Lemma count_shifts (d : T) ys :
  constructed (shift_events d ys) = 0 ∧ destroyed (shift_events d ys) = 0.
Proof.
  unfold constructed, destroyed. revert d.
  induction ys as [|y ys IH]; intros d; simpl; auto.
Qed.

Lemma count_copy_assignments xs ys :
  constructed (zip_with (λ d x, Done (CopyAssign d x)) xs ys) = 0 ∧
  destroyed (zip_with (λ d x, Done (CopyAssign d x)) xs ys) = 0.
Proof.
  unfold constructed, destroyed. revert ys.
  induction xs as [|x xs IH]; intros [|y ys]; simpl; auto.
Qed.

Lemma count_args (a : args T) :
  constructed [Done (args_op a)] = 1 ∧ destroyed [Done (args_op a)] = 0.
Proof. by destruct a. Qed.

(** *** The total_size of a state *)

Lemma total_size_commute (j1 j2 : vref) (z1 z2 : Vector) (y : nat) :
  size_ z1 + (size_ z2 + y) = size_ z2 + (size_ z1 + y).
Proof. lia. Qed.

Lemma total_size_fresh h o tr tr' h' r v :
  o !! r = None →
  total_size (State h' (<[r := v]> o) tr') = size_ v + total_size (State h o tr).
Proof.
  intros Hr. unfold total_size. simpl.
  rewrite map_fold_insert_L; [done| |done]. intros. apply total_size_commute; done.
Qed.

Lemma total_size_lookup h o tr this v :
  o !! this = Some v →
  total_size (State h o tr) = size_ v + total_size (State h (delete this o) tr).
Proof.
  intros Hv. unfold total_size. simpl.
  rewrite (map_fold_delete_L _ _ this v); [done| |done]. intros. apply total_size_commute; done.
Qed.

Lemma total_size_update h o tr h' tr' this v v' :
  o !! this = Some v →
  total_size (State h' (<[this := v']> o) tr') + size_ v
  = total_size (State h o tr) + size_ v'.
Proof.
  intros Hv. rewrite (total_size_lookup h o tr this v Hv).
  rewrite <- insert_delete_eq.
  rewrite (total_size_fresh h (delete this o) tr tr' h' this v') by apply lookup_delete_eq.
  lia.
Qed.

Lemma total_size_ext s s' : objects s' = objects s → total_size s' = total_size s.
Proof. unfold total_size. by intros ->. Qed.

(** A call on one vector whose trace balances the change of its size
    keeps the account. *)
Lemma accounted_step s s' this xs cap xs' cap' ev :
  accounted s → holds s this xs cap → holds s' this xs' cap' →
  (∀ w, w ≠ this → objects s' !! w = objects s !! w) →
  trace s' = trace s ++ ev →
  constructed ev + length xs = destroyed ev + length xs' →
  accounted s'.
Proof.
  destruct s as [h o tr], s' as [h' o' tr']. unfold accounted. simpl.
  intros Hacc (v & Hv & Hsz & _) (v' & Hv' & Hsz' & _) Hobj -> Hev. simpl in *.
  assert (o' = <[this := v']> o) as ->.
  { apply map_eq. intros k. destruct (decide (k = this)) as [->|Hk].
    - by rewrite lookup_insert_eq.
    - rewrite lookup_insert_ne by done. by apply Hobj. }
  pose proof (total_size_update h o tr h' (tr ++ ev) this v v' Hv) as Hel.
  rewrite constructed_app, destroyed_app. lia.
Qed.
End accounting.

Section accounting_steps.
Context {T : Type} `{!Element T}.
Implicit Types (s : state T) (h : gmap addr (list (slot T))) (o : gmap vref Vector).
Implicit Types (tr ev : list (event T)) (xs ys : list T) (this other : vref).

Ltac count :=
  rewrite ?constructed_app, ?destroyed_app;
  repeat match goal with
  | |- context [constructed (map (λ x, Done (transfer_op x)) ?l)] =>
      rewrite (proj1 (count_transfers l)), (proj2 (count_transfers l))
  | |- context [constructed (map (λ x, Done (CopyConstruct x)) ?l)] =>
      rewrite (proj1 (count_copies l)), (proj2 (count_copies l))
  | |- context [constructed (map (λ x, Done (Destroy (?f x))) ?l)] =>
      rewrite (proj1 (count_destructions f l)), (proj2 (count_destructions f l))
  | |- context [constructed (map (λ x, Done (Destroy x)) ?l)] =>
      rewrite (proj1 (count_destructions (λ x, x) l)), (proj2 (count_destructions (λ x, x) l))
  | |- context [constructed (replicate ?n (Done ValueConstruct))] =>
      rewrite (proj1 (count_values n)), (proj2 (count_values n))
  | |- context [constructed (shift_events ?d ?l)] =>
      rewrite (proj1 (count_shifts d l)), (proj2 (count_shifts d l))
  | |- context [constructed (zip_with (λ d x, Done (CopyAssign d x)) ?l ?k)] =>
      rewrite (proj1 (count_copy_assignments l k)), (proj2 (count_copy_assignments l k))
  | |- context [constructed [Done (args_op ?a)]] =>
      rewrite (proj1 (count_args a)), (proj2 (count_args a))
  end.

Lemma ctor_default_accounted s r s' :
  accounted s → Vector.ctor_default s = Val r s' → accounted s'.
Proof.
  destruct s as [h o tr]. intros Hacc Hrun.
  eapply (wp_val _ _ (λ _ s', accounted s') (λ _, True)); [|exact Hrun].
  apply wp_new_object. intros r' Hr. unfold accounted in *. simpl in *.
  by rewrite (total_size_fresh h o tr tr h r' _ Hr).
Qed.

Lemma ctor_accounted s n r s' :
  accounted s → Vector.ctor n s = Val r s' → accounted s'.
Proof.
  destruct s as [h o tr]. intros Hacc Hrun.
  eapply (wp_val _ _ (λ _ s', accounted s') (λ _, True)); [|exact Hrun].
  apply wp_ctor; [|done]. intros r' buf Hr Hbuf. unfold accounted in *. simpl in *.
  rewrite (total_size_fresh h o tr _ _ r' _ Hr). simpl. count. lia.
Qed.

Lemma ctor_copy_accounted s other r s' :
  all_valid s → accounted s → Vector.ctor_copy other s = Val r s' → accounted s'.
Proof.
  destruct s as [h o tr]. intros Hvalid Hacc Hrun.
  destruct (o !! other) as [w|] eqn:Hother.
  2:{ unfold Vector.ctor_copy, mbind, M_bind, Vector.deref in Hrun. simpl in Hrun.
      by rewrite Hother in Hrun. }
  destruct (all_valid_holds _ other Hvalid) as (ys & cap & Hholds); [by eauto|].
  eapply (wp_val _ _ (λ _ s', accounted s') (λ _, True)); [|exact Hrun].
  eapply wp_ctor_copy; [done| |done]. intros r' buf Hr Hbuf.
  unfold accounted in *. simpl in *.
  rewrite (total_size_fresh h o tr _ _ r' _ Hr). simpl. count. lia.
Qed.

Lemma ctor_move_accounted s other r s' :
  accounted s → Vector.ctor_move other s = Val r s' → accounted s'.
Proof.
  destruct s as [h o tr]. intros Hacc Hrun.
  destruct (o !! other) as [w|] eqn:Hother.
  2:{ unfold Vector.ctor_move, mbind, M_bind, Vector.deref in Hrun. simpl in Hrun.
      by rewrite Hother in Hrun. }
  eapply (wp_val _ _ (λ _ s', accounted s') (λ _, True)); [|exact Hrun].
  eapply wp_ctor_move; [done|]. intros r' Hr.
  assert (r' ≠ other) by congruence.
  unfold accounted in *. simpl in *.
  pose proof (total_size_fresh h o tr tr h r' w Hr) as H1.
  pose proof (total_size_update h (<[r' := w]> o) tr h tr other w (mkVector (mkRawMemory None 0) 0)) as H2.
  rewrite lookup_insert_ne in H2 by done. specialize (H2 Hother). simpl in H2. lia.
Qed.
+-------+
§ **Task prompt**
Of all the lines in the records, how many have the word "Hbuf"? Write only the number.

§ **Solution**
2